### WORK ORDER
Repeat every record exactly as written.

### MATERIAL FOR THIS EXERCISE
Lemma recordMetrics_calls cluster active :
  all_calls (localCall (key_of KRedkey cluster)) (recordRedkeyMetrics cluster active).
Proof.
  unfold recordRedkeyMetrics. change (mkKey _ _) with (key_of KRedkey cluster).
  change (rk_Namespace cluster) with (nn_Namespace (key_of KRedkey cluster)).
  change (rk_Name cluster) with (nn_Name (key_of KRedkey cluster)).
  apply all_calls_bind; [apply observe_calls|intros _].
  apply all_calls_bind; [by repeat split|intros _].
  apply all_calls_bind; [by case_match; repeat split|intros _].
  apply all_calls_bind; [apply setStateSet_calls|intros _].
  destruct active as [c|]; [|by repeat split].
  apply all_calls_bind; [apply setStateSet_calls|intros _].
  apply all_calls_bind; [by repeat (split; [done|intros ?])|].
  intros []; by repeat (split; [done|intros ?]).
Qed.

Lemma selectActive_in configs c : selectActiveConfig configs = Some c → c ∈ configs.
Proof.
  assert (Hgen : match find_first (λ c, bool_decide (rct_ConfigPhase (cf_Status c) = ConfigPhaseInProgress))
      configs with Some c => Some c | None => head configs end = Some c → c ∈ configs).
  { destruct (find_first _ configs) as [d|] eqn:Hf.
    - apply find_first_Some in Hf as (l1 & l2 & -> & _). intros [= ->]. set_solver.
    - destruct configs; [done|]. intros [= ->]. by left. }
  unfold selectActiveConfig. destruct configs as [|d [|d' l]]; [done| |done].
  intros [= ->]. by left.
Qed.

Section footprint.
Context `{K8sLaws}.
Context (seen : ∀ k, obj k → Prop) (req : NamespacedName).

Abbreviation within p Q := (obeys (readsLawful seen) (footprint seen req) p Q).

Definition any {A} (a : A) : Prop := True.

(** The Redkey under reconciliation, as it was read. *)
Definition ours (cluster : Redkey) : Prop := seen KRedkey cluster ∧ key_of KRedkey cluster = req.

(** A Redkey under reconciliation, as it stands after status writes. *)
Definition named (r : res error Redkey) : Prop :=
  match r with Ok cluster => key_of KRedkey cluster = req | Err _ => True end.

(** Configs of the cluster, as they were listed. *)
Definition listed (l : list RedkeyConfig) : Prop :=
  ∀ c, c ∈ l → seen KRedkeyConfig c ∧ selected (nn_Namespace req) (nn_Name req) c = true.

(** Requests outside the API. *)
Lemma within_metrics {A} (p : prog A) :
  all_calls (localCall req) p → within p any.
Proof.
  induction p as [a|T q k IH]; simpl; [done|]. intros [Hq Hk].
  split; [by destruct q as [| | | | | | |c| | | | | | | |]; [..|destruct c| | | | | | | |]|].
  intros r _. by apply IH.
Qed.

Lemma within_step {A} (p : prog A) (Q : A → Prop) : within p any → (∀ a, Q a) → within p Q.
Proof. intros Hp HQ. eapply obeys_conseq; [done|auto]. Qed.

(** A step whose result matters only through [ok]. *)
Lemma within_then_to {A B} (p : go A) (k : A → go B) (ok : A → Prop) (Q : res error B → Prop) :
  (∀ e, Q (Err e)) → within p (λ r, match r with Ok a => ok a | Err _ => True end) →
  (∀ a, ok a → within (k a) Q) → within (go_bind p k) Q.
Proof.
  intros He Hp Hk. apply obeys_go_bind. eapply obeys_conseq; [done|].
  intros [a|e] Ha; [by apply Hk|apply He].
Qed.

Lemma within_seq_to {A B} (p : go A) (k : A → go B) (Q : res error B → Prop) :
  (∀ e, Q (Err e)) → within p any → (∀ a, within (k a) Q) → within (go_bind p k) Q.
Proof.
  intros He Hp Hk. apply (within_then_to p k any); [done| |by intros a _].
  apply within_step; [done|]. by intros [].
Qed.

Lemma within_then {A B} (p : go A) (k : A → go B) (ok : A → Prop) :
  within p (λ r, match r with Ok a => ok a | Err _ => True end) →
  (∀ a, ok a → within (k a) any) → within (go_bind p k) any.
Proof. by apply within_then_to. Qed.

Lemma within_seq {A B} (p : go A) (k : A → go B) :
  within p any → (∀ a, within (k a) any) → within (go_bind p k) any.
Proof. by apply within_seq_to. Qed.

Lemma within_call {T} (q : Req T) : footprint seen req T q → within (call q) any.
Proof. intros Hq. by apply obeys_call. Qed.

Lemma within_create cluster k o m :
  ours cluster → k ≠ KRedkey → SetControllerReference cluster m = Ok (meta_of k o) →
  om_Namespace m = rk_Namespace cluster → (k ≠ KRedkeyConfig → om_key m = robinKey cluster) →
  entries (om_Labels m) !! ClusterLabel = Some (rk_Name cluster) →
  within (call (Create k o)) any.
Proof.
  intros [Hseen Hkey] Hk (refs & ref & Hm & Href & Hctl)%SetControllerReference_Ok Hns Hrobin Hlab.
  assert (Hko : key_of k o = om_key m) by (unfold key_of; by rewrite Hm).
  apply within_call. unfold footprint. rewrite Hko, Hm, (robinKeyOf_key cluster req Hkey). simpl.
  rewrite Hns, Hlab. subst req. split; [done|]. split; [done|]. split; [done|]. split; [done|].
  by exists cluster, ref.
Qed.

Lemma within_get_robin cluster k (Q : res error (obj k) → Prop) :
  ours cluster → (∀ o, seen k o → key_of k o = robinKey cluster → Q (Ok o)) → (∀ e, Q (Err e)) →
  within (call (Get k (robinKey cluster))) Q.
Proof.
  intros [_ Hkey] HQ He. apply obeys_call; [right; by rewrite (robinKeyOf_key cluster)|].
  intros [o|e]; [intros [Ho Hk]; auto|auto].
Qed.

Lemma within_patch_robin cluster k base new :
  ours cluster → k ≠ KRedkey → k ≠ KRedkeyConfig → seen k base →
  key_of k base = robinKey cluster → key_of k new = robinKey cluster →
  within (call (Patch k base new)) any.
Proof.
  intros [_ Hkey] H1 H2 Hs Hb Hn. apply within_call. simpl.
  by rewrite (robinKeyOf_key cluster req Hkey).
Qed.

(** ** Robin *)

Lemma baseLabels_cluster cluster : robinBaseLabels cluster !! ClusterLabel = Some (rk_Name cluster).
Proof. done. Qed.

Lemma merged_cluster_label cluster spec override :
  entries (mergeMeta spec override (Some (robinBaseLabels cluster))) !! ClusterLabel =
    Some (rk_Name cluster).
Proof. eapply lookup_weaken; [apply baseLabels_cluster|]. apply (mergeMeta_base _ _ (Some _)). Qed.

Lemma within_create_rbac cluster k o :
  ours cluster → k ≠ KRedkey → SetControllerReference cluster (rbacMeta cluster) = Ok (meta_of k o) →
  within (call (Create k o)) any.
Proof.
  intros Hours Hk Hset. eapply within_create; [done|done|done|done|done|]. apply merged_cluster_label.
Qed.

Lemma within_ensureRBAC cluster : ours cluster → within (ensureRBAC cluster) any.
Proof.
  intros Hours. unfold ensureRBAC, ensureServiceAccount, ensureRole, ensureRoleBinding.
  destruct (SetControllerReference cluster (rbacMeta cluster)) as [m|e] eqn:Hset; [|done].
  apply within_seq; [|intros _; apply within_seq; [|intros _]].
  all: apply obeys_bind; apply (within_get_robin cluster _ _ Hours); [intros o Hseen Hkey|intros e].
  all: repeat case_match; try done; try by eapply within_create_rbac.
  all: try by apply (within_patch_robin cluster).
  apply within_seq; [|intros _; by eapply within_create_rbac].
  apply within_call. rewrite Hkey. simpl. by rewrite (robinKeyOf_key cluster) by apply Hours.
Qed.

### REPLY
Lemma recordMetrics_calls cluster active :
  all_calls (localCall (key_of KRedkey cluster)) (recordRedkeyMetrics cluster active).
Proof.
  unfold recordRedkeyMetrics. change (mkKey _ _) with (key_of KRedkey cluster).
  change (rk_Namespace cluster) with (nn_Namespace (key_of KRedkey cluster)).
  change (rk_Name cluster) with (nn_Name (key_of KRedkey cluster)).
  apply all_calls_bind; [apply observe_calls|intros _].
  apply all_calls_bind; [by repeat split|intros _].
  apply all_calls_bind; [by case_match; repeat split|intros _].
  apply all_calls_bind; [apply setStateSet_calls|intros _].
  destruct active as [c|]; [|by repeat split].
  apply all_calls_bind; [apply setStateSet_calls|intros _].
  apply all_calls_bind; [by repeat (split; [done|intros ?])|].
  intros []; by repeat (split; [done|intros ?]).
Qed.

Lemma selectActive_in configs c : selectActiveConfig configs = Some c → c ∈ configs.
Proof.
  assert (Hgen : match find_first (λ c, bool_decide (rct_ConfigPhase (cf_Status c) = ConfigPhaseInProgress))
      configs with Some c => Some c | None => head configs end = Some c → c ∈ configs).
  { destruct (find_first _ configs) as [d|] eqn:Hf.
    - apply find_first_Some in Hf as (l1 & l2 & -> & _). intros [= ->]. set_solver.
    - destruct configs; [done|]. intros [= ->]. by left. }
  unfold selectActiveConfig. destruct configs as [|d [|d' l]]; [done| |done].
  intros [= ->]. by left.
Qed.

Section footprint.
Context `{K8sLaws}.
Context (seen : ∀ k, obj k → Prop) (req : NamespacedName).

Abbreviation within p Q := (obeys (readsLawful seen) (footprint seen req) p Q).

Definition any {A} (a : A) : Prop := True.

(** The Redkey under reconciliation, as it was read. *)
Definition ours (cluster : Redkey) : Prop := seen KRedkey cluster ∧ key_of KRedkey cluster = req.

(** A Redkey under reconciliation, as it stands after status writes. *)
Definition named (r : res error Redkey) : Prop :=
  match r with Ok cluster => key_of KRedkey cluster = req | Err _ => True end.

(** Configs of the cluster, as they were listed. *)
Definition listed (l : list RedkeyConfig) : Prop :=
  ∀ c, c ∈ l → seen KRedkeyConfig c ∧ selected (nn_Namespace req) (nn_Name req) c = true.

(** Requests outside the API. *)
Lemma within_metrics {A} (p : prog A) :
  all_calls (localCall req) p → within p any.
Proof.
  induction p as [a|T q k IH]; simpl; [done|]. intros [Hq Hk].
  split; [by destruct q as [| | | | | | |c| | | | | | | |]; [..|destruct c| | | | | | | |]|].
  intros r _. by apply IH.
Qed.

Lemma within_step {A} (p : prog A) (Q : A → Prop) : within p any → (∀ a, Q a) → within p Q.
Proof. intros Hp HQ. eapply obeys_conseq; [done|auto]. Qed.

(** A step whose result matters only through [ok]. *)
Lemma within_then_to {A B} (p : go A) (k : A → go B) (ok : A → Prop) (Q : res error B → Prop) :
  (∀ e, Q (Err e)) → within p (λ r, match r with Ok a => ok a | Err _ => True end) →
  (∀ a, ok a → within (k a) Q) → within (go_bind p k) Q.
Proof.
  intros He Hp Hk. apply obeys_go_bind. eapply obeys_conseq; [done|].
  intros [a|e] Ha; [by apply Hk|apply He].
Qed.

Lemma within_seq_to {A B} (p : go A) (k : A → go B) (Q : res error B → Prop) :
  (∀ e, Q (Err e)) → within p any → (∀ a, within (k a) Q) → within (go_bind p k) Q.
Proof.
  intros He Hp Hk. apply (within_then_to p k any); [done| |by intros a _].
  apply within_step; [done|]. by intros [].
Qed.

Lemma within_then {A B} (p : go A) (k : A → go B) (ok : A → Prop) :
  within p (λ r, match r with Ok a => ok a | Err _ => True end) →
  (∀ a, ok a → within (k a) any) → within (go_bind p k) any.
Proof. by apply within_then_to. Qed.

Lemma within_seq {A B} (p : go A) (k : A → go B) :
  within p any → (∀ a, within (k a) any) → within (go_bind p k) any.
Proof. by apply within_seq_to. Qed.

Lemma within_call {T} (q : Req T) : footprint seen req T q → within (call q) any.
Proof. intros Hq. by apply obeys_call. Qed.

Lemma within_create cluster k o m :
  ours cluster → k ≠ KRedkey → SetControllerReference cluster m = Ok (meta_of k o) →
  om_Namespace m = rk_Namespace cluster → (k ≠ KRedkeyConfig → om_key m = robinKey cluster) →
  entries (om_Labels m) !! ClusterLabel = Some (rk_Name cluster) →
  within (call (Create k o)) any.
Proof.
  intros [Hseen Hkey] Hk (refs & ref & Hm & Href & Hctl)%SetControllerReference_Ok Hns Hrobin Hlab.
  assert (Hko : key_of k o = om_key m) by (unfold key_of; by rewrite Hm).
  apply within_call. unfold footprint. rewrite Hko, Hm, (robinKeyOf_key cluster req Hkey). simpl.
  rewrite Hns, Hlab. subst req. split; [done|]. split; [done|]. split; [done|]. split; [done|].
  by exists cluster, ref.
Qed.

Lemma within_get_robin cluster k (Q : res error (obj k) → Prop) :
  ours cluster → (∀ o, seen k o → key_of k o = robinKey cluster → Q (Ok o)) → (∀ e, Q (Err e)) →
  within (call (Get k (robinKey cluster))) Q.
Proof.
  intros [_ Hkey] HQ He. apply obeys_call; [right; by rewrite (robinKeyOf_key cluster)|].
  intros [o|e]; [intros [Ho Hk]; auto|auto].
Qed.

Lemma within_patch_robin cluster k base new :
  ours cluster → k ≠ KRedkey → k ≠ KRedkeyConfig → seen k base →
  key_of k base = robinKey cluster → key_of k new = robinKey cluster →
  within (call (Patch k base new)) any.
Proof.
  intros [_ Hkey] H1 H2 Hs Hb Hn. apply within_call. simpl.
  by rewrite (robinKeyOf_key cluster req Hkey).
Qed.

(** ** Robin *)

Lemma baseLabels_cluster cluster : robinBaseLabels cluster !! ClusterLabel = Some (rk_Name cluster).
Proof. done. Qed.

Lemma merged_cluster_label cluster spec override :
  entries (mergeMeta spec override (Some (robinBaseLabels cluster))) !! ClusterLabel =
    Some (rk_Name cluster).
Proof. eapply lookup_weaken; [apply baseLabels_cluster|]. apply (mergeMeta_base _ _ (Some _)). Qed.

Lemma within_create_rbac cluster k o :
  ours cluster → k ≠ KRedkey → SetControllerReference cluster (rbacMeta cluster) = Ok (meta_of k o) →
  within (call (Create k o)) any.
Proof.
  intros Hours Hk Hset. eapply within_create; [done|done|done|done|done|]. apply merged_cluster_label.
Qed.

Lemma within_ensureRBAC cluster : ours cluster → within (ensureRBAC cluster) any.
Proof.
  intros Hours. unfold ensureRBAC, ensureServiceAccount, ensureRole, ensureRoleBinding.
  destruct (SetControllerReference cluster (rbacMeta cluster)) as [m|e] eqn:Hset; [|done].
  apply within_seq; [|intros _; apply within_seq; [|intros _]].
  all: apply obeys_bind; apply (within_get_robin cluster _ _ Hours); [intros o Hseen Hkey|intros e].
  all: repeat case_match; try done; try by eapply within_create_rbac.
  all: try by apply (within_patch_robin cluster).
  apply within_seq; [|intros _; by eapply within_create_rbac].
  apply within_call. rewrite Hkey. simpl. by rewrite (robinKeyOf_key cluster) by apply Hours.
Qed.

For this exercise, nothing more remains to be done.